◆ **The task**
Please retype the listing below, matching every line exactly.
=== Section Start ===
Lemma choose_out_step ch cf a t cf' : choose_out ch cf = Some (a, t, cf') -> cstep cf a t cf'.
Proof.
  destruct cf as [w q m], ch as [e|err| | |]; simpl.
  - destruct (one_section e && _) eqn:Eb; [|done].
    apply andb_true_iff in Eb as [H1 H2]. case_decide as He; [|done].
    destruct (step e w) as [[[[] w'] t']|] eqn:E; [|done]. intros [= <- <- <-].
    apply cs_event; try done. intros Hwi. rewrite Hwi in H2. by destruct q.
  - destruct q; try done. intros [= <- <- <-]. apply cs_tx.
  - destruct q; try done. intros [= <- <- <-]. apply cs_rx.
  - destruct q as [|[[]|s]|[[]|s]]; simpl; try done; try (intros [= <- <- <-]; by constructor);
      destruct (s w) as [[[p w'] t']|] eqn:E; try done; intros [= <- <- <-]; by econstructor.
  - destruct m as [r|s]; [done|]. destruct (s w) as [[[p w'] t']|] eqn:E; [|done]. intros [= <- <- <-].
    by apply cs_main.
Qed.
Lemma choose_step ch cf cf' : choose ch cf = Some cf' -> exists a t, cstep cf a t cf'.
Proof.
  unfold choose. destruct (choose_out ch cf) as [[[a t] cf1]|] eqn:E; [|done]. intros [= <-].
  exists a, t. by apply (choose_out_step ch).
Qed.

Lemma run_schedule_reach chs cf cf' : creachable cf -> run_schedule chs cf = Some cf' -> creachable cf'.
Proof.
  revert cf. induction chs as [|ch chs IH]; intros cf Hc; simpl; [by intros [= <-]|].
  destruct (choose ch cf) as [cf1|] eqn:E; [|done]. simpl. apply IH.
  destruct (choose_step ch cf cf1 E) as (a & t & Hs). by eapply cr_step.
Qed.
End Run.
=== Section End ===
◆ **Problem solution**
Lemma choose_out_step ch cf a t cf' : choose_out ch cf = Some (a, t, cf') -> cstep cf a t cf'.
Proof.
  destruct cf as [w q m], ch as [e|err| | |]; simpl.
  - destruct (one_section e && _) eqn:Eb; [|done].
    apply andb_true_iff in Eb as [H1 H2]. case_decide as He; [|done].
    destruct (step e w) as [[[[] w'] t']|] eqn:E; [|done]. intros [= <- <- <-].
    apply cs_event; try done. intros Hwi. rewrite Hwi in H2. by destruct q.
  - destruct q; try done. intros [= <- <- <-]. apply cs_tx.
  - destruct q; try done. intros [= <- <- <-]. apply cs_rx.
  - destruct q as [|[[]|s]|[[]|s]]; simpl; try done; try (intros [= <- <- <-]; by constructor);
      destruct (s w) as [[[p w'] t']|] eqn:E; try done; intros [= <- <- <-]; by econstructor.
  - destruct m as [r|s]; [done|]. destruct (s w) as [[[p w'] t']|] eqn:E; [|done]. intros [= <- <- <-].
    by apply cs_main.
Qed.
Lemma choose_step ch cf cf' : choose ch cf = Some cf' -> exists a t, cstep cf a t cf'.
Proof.
  unfold choose. destruct (choose_out ch cf) as [[[a t] cf1]|] eqn:E; [|done]. intros [= <-].
  exists a, t. by apply (choose_out_step ch).
Qed.

Lemma run_schedule_reach chs cf cf' : creachable cf -> run_schedule chs cf = Some cf' -> creachable cf'.
Proof.
  revert cf. induction chs as [|ch chs IH]; intros cf Hc; simpl; [by intros [= <-]|].
  destruct (choose ch cf) as [cf1|] eqn:E; [|done]. simpl. apply IH.
  destruct (choose_step ch cf cf1 E) as (a & t & Hs). by eapply cr_step.
Qed.
End Run.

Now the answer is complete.